The Only Ones (27 page)

Read The Only Ones Online

Authors: Aaron Starmer

Still, hope remained. Only he couldn’t hear it. Had Kid Godzilla not been running full bore, had the pavement been icy and slick, allowing the machine to glide soundlessly along, then he would have known that inside there had been a hum and a whir and a whistle. Now there was laughing.

Martin’s heart roared when he saw the evidence. The cracks and tiny holes in the shell of the machine had been filled and welded with due diligence, yet light still found its way through. Stiff threads of white sprouted from the base and moved up to the nose, until the entire thing twinkled like a galaxy. Gravity got its hands in and held the machine in place. It didn’t shake or spin or do anything but stay put and shine.

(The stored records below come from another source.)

Lemma iappend_entry_old s own inum x nb bs fbn : disk_inv s own → file_at (blk s) own inum x nb true bs → NDIRECT <= fbn < nb →
  wp (iappend_entry x fbn) (block_for inum s own x nb bs fbn) s.
Proof.
  intros D F Hb. pose proof (indirect_addr _ _ _ _ _ _ D F) as Hi. pose proof (file_addr _ _ _ _ _ _ _ fbn D F ltac:(unfold NDIRECT in *; lia)) as Ha.
  unfold iappend_entry. change (addr x NDIRECT) with (indirect x). unfold FSSIZE in Hi. rewrite xint_id by lia. apply wp_bind, wp_rsect; [apply D|unfold FSSIZE; lia|].
  rewrite <- addr_of_entry by lia. unfold FSSIZE in Ha. rewrite (proj2 (Z.eqb_neq _ _)), xint_id by lia. apply wp_ret.
  exists own. cbn [fst snd]. rewrite Z.max_l by lia. rewrite (proj2 (Z.ltb_lt _ _)) by lia. split; [by apply grown_refl|done].
Qed.

Lemma iappend_entry_new s own inum x nb bs : disk_inv s own → m_freeblock s < FSSIZE → file_at (blk s) own inum x nb true bs → NDIRECT <= nb < MAXFILE →
  wp (iappend_entry x nb) (λ r s', ∃ own', r.1 = x ∧ disk_inv s' own' ∧ frame inum s own s' own' ∧ m_freeblock s' = m_freeblock s + 1 ∧
    file_at (blk s') own' inum x (nb + 1) true bs ∧ r.2 = addr_of (blk s') x nb) s.
Proof.
  intros D Hf F Hn. pose proof (indirect_addr _ _ _ _ _ _ D F) as Hi. destruct (grow_entry s own inum x nb bs D Hf F Hn) as (F' & A & D' & Fr).
  unfold iappend_entry. change (addr x NDIRECT) with (indirect x). pose proof Hi as Hi'. unfold FSSIZE in Hi'. rewrite xint_id by lia. apply wp_bind, wp_rsect; [apply D|lia|].
  rewrite <- addr_of_entry by lia. rewrite (fa_unmap F) by lia. cbn [Z.eqb]. apply wp_bind, (wp_new_block s own); [done|done|].
  apply wp_bind, wp_wsect; [lia|]. apply wp_ret. fold (with_entry s x nb). exists (<[m_freeblock s := (inum, Some nb)]> own). cbn [fst snd].
  split_and!; try done. rewrite A. pose proof (dk_free D) as Hb. rewrite nmeta_eq in Hb. unfold FSSIZE, MAXFILE, NDIRECT, NINDIRECT in *.
  rewrite get_put_u32; [apply xint_id; lia|lia| |lia]. rewrite sized_len; [lia|apply D|unfold FSSIZE; lia].
Qed.

Lemma block_for_new inum s own x nb bs s' own' x' : nb < MAXFILE → grown inum s own x nb s' own' x' (nb + 1) →
  file_at (blk s') own' inum x' (nb + 1) (NDIRECT <? nb + 1) bs → ∀ b, b = addr_of (blk s') x' nb → block_for inum s own x nb bs nb (x', b) s'.
Proof. intros Hn G F b Hb. exists own'. cbn [fst snd]. by rewrite Z.max_r by lia. Qed.

Lemma iappend_block_new s own inum x nb bs : disk_inv s own → file_at (blk s) own inum x nb (NDIRECT <? nb) bs → nb < MAXFILE →
  m_freeblock s + cost (nb + 1) - cost nb <= FSSIZE → wp (iappend_block x nb) (block_for inum s own x nb bs nb) s.
Proof.
  intros D F Hm Hc. pose proof (fa_nb F) as Hnb. pose proof (dk_free D) as Hb. unfold iappend_block. unfold cost in Hc.
  destruct (Z.ltb_spec nb NDIRECT) as [Hd|Hd].
  - rewrite !(proj2 (Z.ltb_ge NDIRECT _)) in * by lia. replace (addr x nb) with (addr_of (blk s) x nb) by (unfold addr_of; by rewrite (proj2 (Z.ltb_lt _ _))).
    rewrite (fa_unmap F) by lia. cbn [Z.eqb]. apply wp_bind, (wp_new_block s own); [done|lia|]. apply wp_ret.
    destruct (grow_direct s own inum x nb bs D ltac:(lia) F ltac:(lia)) as [F' A]. destruct (disk_bump s own (inum, Some nb) D ltac:(lia)) as (_ & D' & _).
    eapply block_for_new; [done| |by rewrite (proj2 (Z.ltb_ge NDIRECT _)) by lia|].
    + split; [done|apply frame_bump; [done|lia]|done|]. unfold cost. rewrite !(proj2 (Z.ltb_ge NDIRECT _)) by lia. simpl. lia.
    + rewrite A. unfold FSSIZE in *. rewrite nmeta_eq in *. apply xint_id. lia.
  - rewrite (proj2 (Z.ltb_lt NDIRECT (nb + 1))) in Hc by lia. change (addr x NDIRECT) with (indirect x). destruct (Z.ltb_spec NDIRECT nb) as [Hi|Hi].
    + pose proof (indirect_addr _ _ _ _ _ _ D F) as Hr. unfold FSSIZE in Hr. rewrite xint_0, (proj2 (Z.eqb_neq _ _)) by lia. apply wp_bind, wp_ret.
      eapply wp_mono; [apply (iappend_entry_new s own inum x nb bs); [done|lia|done|lia]|]. intros [x' b] s' (own' & Ex & D' & Fr & Hfr & F' & Eb). cbn [fst snd] in *. subst x'.
      eapply block_for_new; [done| |by rewrite (proj2 (Z.ltb_lt NDIRECT _)) by lia|done]. split; [done|done|by destruct x|]. unfold cost. rewrite !(proj2 (Z.ltb_lt NDIRECT _)) by lia. lia.
    + pose proof (fa_ind F) as [Ei _]. rewrite Ei. cbn [Z.eqb]. apply wp_bind, wp_bind, (wp_new_block s own); [done|lia|]. apply wp_ret.
      destruct (grow_indirect s own inum x nb bs D ltac:(lia) F) as [F1 E1]. destruct (disk_bump s own (inum, None) D ltac:(lia)) as (_ & D1 & _).
      pose proof (frame_bump inum s own None D ltac:(lia)) as Fr1. set (x1 := put_addr NDIRECT (m_freeblock s) x) in *. set (own1 := <[m_freeblock s := (inum, None)]> own) in *.
      eapply wp_mono; [apply (iappend_entry_new (bump s) own1 inum x1 nb bs); [done|simpl; lia|done|lia]|]. intros [x' b] s' (own' & Ex & D' & Fr & Hfr & F' & Eb). cbn [fst snd] in *. subst x'.
      eapply block_for_new; [done| |by rewrite (proj2 (Z.ltb_lt NDIRECT _)) by lia|done]. split; [done|by eapply frame_trans|done|]. unfold cost. rewrite (proj2 (Z.ltb_lt NDIRECT _)), (proj2 (Z.ltb_ge NDIRECT _)) by lia.
      simpl in Hfr. lia.
Qed.

Lemma iappend_block_spec s own inum x nb bs fbn : disk_inv s own → file_at (blk s) own inum x nb (NDIRECT <? nb) bs → 0 <= fbn < MAXFILE → fbn <= nb →
  m_freeblock s + cost (Z.max nb (fbn + 1)) - cost nb <= FSSIZE → wp (iappend_block x fbn) (block_for inum s own x nb bs fbn) s.
Proof.
  intros D F Hb Hn Hc. destruct (decide (fbn = nb)) as [->|Hne]; [rewrite Z.max_r in Hc by lia; by apply iappend_block_new; try lia|].
  pose proof (file_addr _ _ _ _ _ _ _ fbn D F ltac:(lia)) as Ha. unfold FSSIZE in Ha. unfold iappend_block. destruct (Z.ltb_spec fbn NDIRECT) as [Hd|Hd].
  - assert (addr x fbn = addr_of (blk s) x fbn) as -> by (unfold addr_of; by rewrite (proj2 (Z.ltb_lt _ _))). rewrite xint_id, (proj2 (Z.eqb_neq _ _)) by lia. apply wp_ret.
    exists own. cbn [fst snd]. rewrite Z.max_l by lia. split; [by apply grown_refl|done].
  - rewrite (proj2 (Z.ltb_lt NDIRECT nb)) in F by lia. pose proof (indirect_addr _ _ _ _ _ _ D F) as Hr. unfold FSSIZE in Hr. change (addr x NDIRECT) with (indirect x).
    rewrite xint_0, (proj2 (Z.eqb_neq _ _)) by lia. apply wp_bind, wp_ret. apply iappend_entry_old; [done|done|lia].
Qed.

(** ** Writing the bytes *)

Lemma nth_splice (d c : list Z) o i : fits_in d o c →
  nth i (splice d o c) 0 = if decide (o <= Z.of_nat i < o + Z.of_nat (length c)) then nth (i - Z.to_nat o) c 0 else nth i d 0.
Proof. intros Hf. rewrite !nth_lookup, lookup_splice by done. by case_decide. Qed.
(* ===== verification/MkfsImage.v ===== *)
(** * The image as a list of files (mkfs/mkfs.c)

    What each function of the image builder does to the list of the files that the
    image stands for. *)

From S2P Require Import Prelude Spinlock Block Fs FsSpec FsFile FsInode Mkfs MkfsSpec.

#[local] Ltac Zify.zify_post_hook ::= Z.to_euclidean_division_equations.

(** ** Inodes *)

Definition dino (s : image) (inum : Z) : inode := decode_dinode (blk s (IBLOCK inum sb)) (DOFF inum) inode0.

Lemma IBLOCK_eq inum : 0 <= inum < NINODES → IBLOCK inum sb = inum / 16 + 32.
Proof. unfold NINODES. intros. unfold IBLOCK, IPB. change (sb_inodestart sb) with 32. apply (wrap_small 32). lia. Qed.

Lemma IBLOCK_range inum : 0 <= inum < NINODES → 32 <= IBLOCK inum sb < 45.
Proof. intros H. rewrite IBLOCK_eq by done. unfold NINODES in H. lia. Qed.

(** The inode [inum] was written, and nothing else changed. *)
Record iwritten (inum : Z) (x : inode) (s s' : image) : Prop := {
  iw_self : dino s' inum = meta x inode0;
  iw_other : ∀ j, 0 <= j < NINODES → j ≠ inum → dino s' j = dino s j;
  iw_blk : ∀ a, a < 32 ∨ 45 <= a → blk s' a = blk s a;
  iw_sized : sized s';
  iw_free : m_freeblock s' = m_freeblock s;
  iw_inode : m_freeinode s' = m_freeinode s
}.

Lemma winode_spec inum x s : sized s → 0 <= inum < NINODES → dinode_range x → wp (winode inum x) (λ _ s', iwritten inum x s s') s.
Proof.
  intros Hs Hi R. pose proof (IBLOCK_range inum Hi) as Hb. pose proof (DOFF_range inum) as Hd. set (n := IBLOCK inum sb) in *.
  assert (length (blk s n) = 1024%nat) as Hl by (apply sized_len; [done|unfold FSSIZE; lia]).
  unfold winode. fold n. apply wp_bind, wp_rsect; [done|unfold FSSIZE; lia|]. apply wp_wsect; [unfold FSSIZE; lia|].
  split; try done.
  - unfold dino. fold n. rewrite blk_put, Z.eqb_refl. apply decode_encode; [done|lia|lia].
  - intros j Hj Hne. unfold dino. rewrite blk_put. destruct (Z.eqb_spec (IBLOCK j sb) n) as [E|]; [|done]. rewrite E.
    pose proof (DOFF_range j). apply decode_encode_out; [by apply R|lia|lia|lia|]. apply (DOFF_inj sb j inum); [unfold NINODES in *; lia..|done|done].
  - intros a Ha. rewrite blk_put, (proj2 (Z.eqb_neq _ _)) by lia. done.
  - apply sized_put; [done|]. rewrite encode_splice; [|by apply R|lia|lia]. pose proof (length_dinode_bytes x (dr_len _ R)).
    rewrite length_splice; [done|]. split; lia.
Qed.

Lemma rinode_spec inum s (Q : inode → image → Prop) : sized s → 0 <= inum < NINODES → Q (dino s inum) s → wp (rinode inum) Q s.
Proof.
  intros Hs Hi HQ. pose proof (IBLOCK_range inum Hi). unfold rinode. apply wp_bind, wp_rsect; [done|unfold FSSIZE; lia|]. by apply wp_ret.
Qed.

(** ** Files *)

(** The file [inum] of the image, of type [t], holds [bs]. *)
Record file_is (s : image) (own : owners) (inum t : Z) (bs : list Z) : Prop := {
  fi_type : i_type (dino s inum) = t;
  fi_major : i_major (dino s inum) = 0;
  fi_minor : i_minor (dino s inum) = 0;
  fi_nlink : i_nlink (dino s inum) = 1;
  fi_size : i_size (dino s inum) = Z.of_nat (length bs);
  fi_file : at_rest s own inum (dino s inum) bs
}.

Abbreviation files := (list (Z * list Z)).
Definition total (fl : files) : Z := foldr Z.add 0 ((λ e, cost (blocks (Z.of_nat (length e.2)))) <$> fl).

Record image_ok (s : image) (own : owners) (fl : files) : Prop := {
  io_disk : disk_inv s own;
  io_inode : m_freeinode s = 1 + Z.of_nat (length fl);
  io_count : 1 + Z.of_nat (length fl) <= NINODES;
  io_file : ∀ k t bs, fl !! k = Some (t, bs) → 0 <= t < 2 ^ 15 ∧ file_is s own (1 + Z.of_nat k) t bs;
  io_ifree : ∀ j, 1 + Z.of_nat (length fl) <= j < NINODES → i_type (dino s j) = 0;
  io_free : m_freeblock s = nmeta + total fl;
  io_sb : blk s 1 = splice zeroes 0 (sb_bytes sb);
  io_log : ∀ a, 2 <= a < 32 → blk s a = zeroes
}.
Arguments io_disk {_ _ _}. Arguments io_inode {_ _ _}. Arguments io_count {_ _ _}. Arguments io_file {_ _ _}.
Arguments io_ifree {_ _ _}. Arguments io_free {_ _ _}. Arguments io_sb {_ _ _}. Arguments io_log {_ _ _}.

Lemma files_total_app fl gl : total (fl ++ gl) = total fl + total gl.
Proof. unfold total. induction fl as [|e fl IH]; [done|]. cbn [app fmap list_fmap foldr] in *. rewrite IH. lia. Qed.

Lemma total_insert fl k e e' : fl !! k = Some e →
  total (<[k := e']> fl) = total fl + cost (blocks (Z.of_nat (length e'.2))) - cost (blocks (Z.of_nat (length e.2))).
Proof.
  intros E. rewrite <- (take_drop_middle fl k e E) at 2. rewrite insert_take_drop by (by eapply lookup_lt_Some). rewrite !files_total_app. unfold total. simpl. lia.
Qed.

Lemma file_range s own inum x nb bs : disk_inv s own → file_at (blk s) own inum x nb (NDIRECT <? nb) bs → Forall (λ a, 0 <= a < 2 ^ 32) (i_addrs x).
Proof.
  intros D F. apply Forall_lookup. intros i a Ha. assert (i < 13)%nat as Hi by (rewrite <- (fa_len F); by eapply lookup_lt_Some).
  assert (nth i (i_addrs x) 0 = a) as En by (rewrite nth_lookup, Ha; done). destruct (decide (i = 12%nat)) as [->|Hne].
  - change (nth 12 (i_addrs x) 0) with (indirect x) in En. pose proof (fa_ind F) as Hi'. destruct (NDIRECT <? nb); [|lia].
    pose proof (own_range _ _ _ _ D Hi'). unfold FSSIZE in *. lia.
  - assert (addr_of (blk s) x (Z.of_nat i) = a) as Ea. { unfold addr_of. rewrite (proj2 (Z.ltb_lt _ _)) by (unfold NDIRECT; lia). by rewrite Nat2Z.id. }
    destruct (decide (Z.of_nat i < nb)); [|rewrite (fa_unmap F) in Ea by (unfold MAXFILE, NDIRECT, NINDIRECT; lia); lia].
    pose proof (file_addr _ _ _ _ _ _ _ (Z.of_nat i) D F ltac:(lia)) as Hr. unfold FSSIZE in Hr. lia.
Qed.

(** A disk that differs in the blocks of inodes only. *)
Lemma disk_iwritten s s' own inum x : iwritten inum x s s' → disk_inv s own → disk_inv s' own.
Proof.
  intros W [D1 D2 D3 D4]. split; [apply W| | |]; rewrite ?(iw_free _ _ _ _ W); try done. intros n Hn. rewrite nmeta_eq in D2. rewrite (iw_blk _ _ _ _ W) by lia. by apply D3.
Qed.

Lemma file_at_iwritten s s' own inum x j y nb ind bs : iwritten inum x s s' → disk_inv s own →
  file_at (blk s) own j y nb ind bs → file_at (blk s') own j y nb ind bs.
Proof.
  intros W D. apply file_at_frame. intros a o Ha. pose proof (own_range _ _ _ _ D Ha). split; [done|]. apply (iw_blk _ _ _ _ W). lia.
Qed.

(** ** Appending *)

Lemma dino_frame s s' own own' inum j : frame inum s own s' own' → 0 <= j < NINODES → dino s' j = dino s j.
Proof. intros F Hj. pose proof (IBLOCK_range j Hj). unfold dino. rewrite (fr_meta _ _ _ _ _ F); [done|]. rewrite nmeta_eq. lia. Qed.

Lemma file_at_other s s' own own' inum j x nb ind bs : frame inum s own s' own' → j ≠ inum →
  file_at (blk s) own j x nb ind bs → file_at (blk s') own' j x nb ind bs.
Proof. intros F Hj. apply file_at_frame. intros a o Ha. split; [by apply F|]. by apply (fr_blk _ _ _ _ _ F a j o). Qed.

(** The file [inum] has new contents and the inode [x], and the other files stay. *)
Lemma image_ok_write s own fl s1 own1 s2 inum k t bs bs' x : image_ok s own fl → fl !! k = Some (t, bs) → inum = 1 + Z.of_nat k →
  disk_inv s1 own1 → frame inum s own s1 own1 → m_freeblock s1 = m_freeblock s + cost (blocks (Z.of_nat (length bs'))) - cost (blocks (Z.of_nat (length bs))) →
  at_rest s1 own1 inum x bs' → iwritten inum x s1 s2 →
  i_type x = t → i_major x = 0 → i_minor x = 0 → i_nlink x = 1 → i_size x = Z.of_nat (length bs') → image_ok s2 own1 (<[k := (t, bs')]> fl).
Proof.
  intros [I1 I2 I3 I4 I5 I6 I7 I8] Hk -> D1 Fr Hfr F1 W Ht Hma Hmi Hn Hsz. pose proof (lookup_lt_Some _ _ _ Hk) as Hlt.
  split; rewrite ?length_insert; try done.
  - by eapply disk_iwritten.
  - by rewrite (iw_inode _ _ _ _ W), (fr_inode _ _ _ _ _ Fr).
  - intros j t' bs2 Hj. destruct (decide (j = k)) as [->|Hne].
    + rewrite list_lookup_insert_eq in Hj by done. injection Hj as <- <-. split; [by apply (I4 k t bs)|]. split; rewrite (iw_self _ _ _ _ W); try done.
      eapply file_at_meta; [|by eapply file_at_iwritten]. done.
    + rewrite list_lookup_insert_ne in Hj by done. destruct (I4 j t' bs2 Hj) as [Hr [J1 J2 J3 J4 J5 J6]]. pose proof (lookup_lt_Some _ _ _ Hj). split; [done|].
      assert (dino s2 (1 + Z.of_nat j) = dino s (1 + Z.of_nat j)) as Ed by (rewrite (iw_other _ _ _ _ W) by lia; eapply dino_frame; [done|lia]).
      split; rewrite ?Ed; try done. eapply file_at_iwritten; [done|done|]. eapply file_at_other; [done|lia|done].
  - intros j Hj. rewrite (iw_other _ _ _ _ W) by lia. rewrite (dino_frame s s1 own own1 (1 + Z.of_nat k)) by (done || lia). by apply I5.
  - rewrite (iw_free _ _ _ _ W), (total_insert _ _ _ _ Hk). simpl. lia.
  - rewrite (iw_blk _ _ _ _ W), (fr_meta _ _ _ _ _ Fr) by (rewrite ?nmeta_eq; lia). done.
  - intros a Ha. rewrite (iw_blk _ _ _ _ W), (fr_meta _ _ _ _ _ Fr) by (rewrite ?nmeta_eq; lia). by apply I8.
Qed.

Lemma iappend_spec inum k t bs p s own fl : image_ok s own fl → fl !! k = Some (t, bs) → inum = 1 + Z.of_nat k →
  Z.of_nat (length (bs ++ p)) <= MAXFILE * BSIZE → nmeta + total (<[k := (t, bs ++ p)]> fl) <= FSSIZE →
  wp (iappend inum p) (λ _ s', ∃ own', image_ok s' own' (<[k := (t, bs ++ p)]> fl)) s.
Proof.
  intros I Hk Ei Hm Hc. pose proof (lookup_lt_Some _ _ _ Hk) as Hlt. pose proof (io_count I) as Hcnt. destruct (io_file I k t bs Hk) as [Ht [J1 J2 J3 J4 J5 J6]].
  pose proof (io_free I) as Hfree. rewrite (total_insert _ _ _ _ Hk) in Hc. simpl in Hc. rewrite <- Ei in *. set (x := dino s inum) in *.
  unfold iappend. apply wp_bind, rinode_spec; [apply (io_disk I)|lia|]. fold x. unfold MAXFILE, NDIRECT, NINDIRECT, BSIZE in Hm. rewrite length_app in Hm.
  rewrite J5, xint_id by lia. eapply wp_step; [apply (iappend_loop_spec (blocks_fuel (Z.of_nat (length p))) s own inum x bs p)|].
  - apply I.
  - done.
  - rewrite length_app. unfold MAXFILE, NDIRECT, NINDIRECT, BSIZE. lia.
  - right. unfold blocks_fuel, BSIZE. lia.
  - lia.
  - intros [x1 off] s1 (own1 & G & F1 & Eoff). cbn [fst snd] in *. destruct G as [D1 Fr Em Hfr].
    assert (off < 2 ^ 32) by (rewrite Eoff, length_app; lia). rewrite xint_id by lia.
    assert (dinode_range (set_isize off x1)) as R.
    { rewrite Em. destruct x as [x1' x2 x3 x4 x5 x6 x7 x8 x9 x10 x11]. simpl in *. split; simpl; try lia; [apply (fa_len F1)|by eapply file_range]. }
    eapply wp_mono; [apply winode_spec; [apply D1|lia|done]|]. intros [] s2 W. exists own1.
    eapply (image_ok_write s own fl s1 own1 s2 inum k t bs (bs ++ p) (set_isize off x1)); try done.
    + by eapply file_at_meta; [|done].
    + by rewrite Em.
    + by rewrite Em.
    + by rewrite Em.
    + by rewrite Em.
Qed.

(** ** New inodes *)

Lemma file_at_empty f own inum x : i_addrs x = replicate 13 0 → file_at f own inum x 0 false [].
Proof.
  intros E. assert (∀ i, nth i (i_addrs x) 0 = 0) as N.
  { intros i. rewrite E, nth_lookup. destruct (replicate 13 0 !! i) eqn:L; [by apply lookup_replicate in L as [-> _]|done]. }
  assert (∀ bn, addr_of f x bn = 0) as A. { intros bn. unfold addr_of, indirect. rewrite !N. by destruct (bn <? NDIRECT). }
  split.
  - by rewrite E.
  - unfold MAXFILE, NDIRECT, NINDIRECT. lia.
  - lia.
  - done.
  - split; [apply N|unfold NDIRECT; lia].
  - simpl. lia.
  - intros i Hi. unfold fbyte. rewrite A. cbn. by destruct (Z.to_nat i).
Qed.

Lemma ialloc_spec t s own fl : image_ok s own fl → 0 <= t < 2 ^ 15 → 2 + Z.of_nat (length fl) <= NINODES →
  wp (ialloc t) (λ inum s', inum = 1 + Z.of_nat (length fl) ∧ image_ok s' own (fl ++ [(t, [])])) s.
Proof.
  intros [I1 I2 I3 I4 I5 I6 I7 I8] Ht Hc. set (inum := 1 + Z.of_nat (length fl)) in *. unfold ialloc. apply wp_bind, wp_gets. rewrite I2. apply wp_bind, wp_modify.
  set (s0 := mkImage (m_img s) (inum + 1) (m_freeblock s)).
  rewrite (xshort_id t) by lia. change (xshort 1) with 1. change (xint 0) with 0. set (x := set_meta t 0 0 1 0 (replicate 13 0) inode0). assert (disk_inv s0 own) as D0 by (by destruct I1; split).
  eapply wp_step; [apply (winode_spec inum x s0)|]; [apply I1|lia| |].
  { split; unfold x; simpl; try lia. by repeat constructor. }
  intros [] s' W. apply wp_ret. split; [done|]. split; rewrite ?length_app; cbn [length]; try done.
  - by eapply disk_iwritten.
  - rewrite (iw_inode _ _ _ _ W). simpl. lia.
  - lia.
  - intros k t' bs Hk. apply lookup_app_Some in Hk as [Hk|[Hl Hk]].
    + destruct (I4 k t' bs Hk) as [Hr [J1 J2 J3 J4 J5 J6]]. pose proof (lookup_lt_Some _ _ _ Hk). split; [done|].
      assert (dino s' (1 + Z.of_nat k) = dino s (1 + Z.of_nat k)) as Ed by (rewrite (iw_other _ _ _ _ W) by lia; done).
      split; rewrite ?Ed; try done. by eapply file_at_iwritten.
    + apply list_lookup_singleton_Some in Hk as [Hz [= <- <-]]. assert (k = length fl) as -> by lia. split; [done|]. fold inum.
      split; rewrite (iw_self _ _ _ _ W); try done. by apply file_at_empty.
  - intros j Hj. rewrite (iw_other _ _ _ _ W) by lia. apply I5. lia.
  - rewrite (iw_free _ _ _ _ W), files_total_app. change (total [(t, [])]) with 0. simpl. lia.
  - rewrite (iw_blk _ _ _ _ W) by lia. done.
  - intros a Ha. rewrite (iw_blk _ _ _ _ W) by lia. by apply I8.
Qed.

The chain tightened up as Kid Godzilla’s engine gave its all.

“Move, you hunka junk! Move!”

Like a mouth releasing rings of smoke, the machine shot a series of glowing billows into the air. There was goodness for a moment, happiness in Martin, even though he was nearly fifty yards away and his body had folded its cards. To see his creation persevere made him proud like a father might be proud. He didn’t care if he survived, as long as the machine made it. But as it released a final belch of light, the world went dark and the moment was gone.

The front wheels of the truck rose off the road; then it rocketed forward, yanking its massive captive by the chain.

The machine skipped along the surface a couple of bounces; then it crashed into the ground with a mighty wallop.

Howls rose from the fishtailing truck.

Martin tried to scream them down, but nothing came, not a sound.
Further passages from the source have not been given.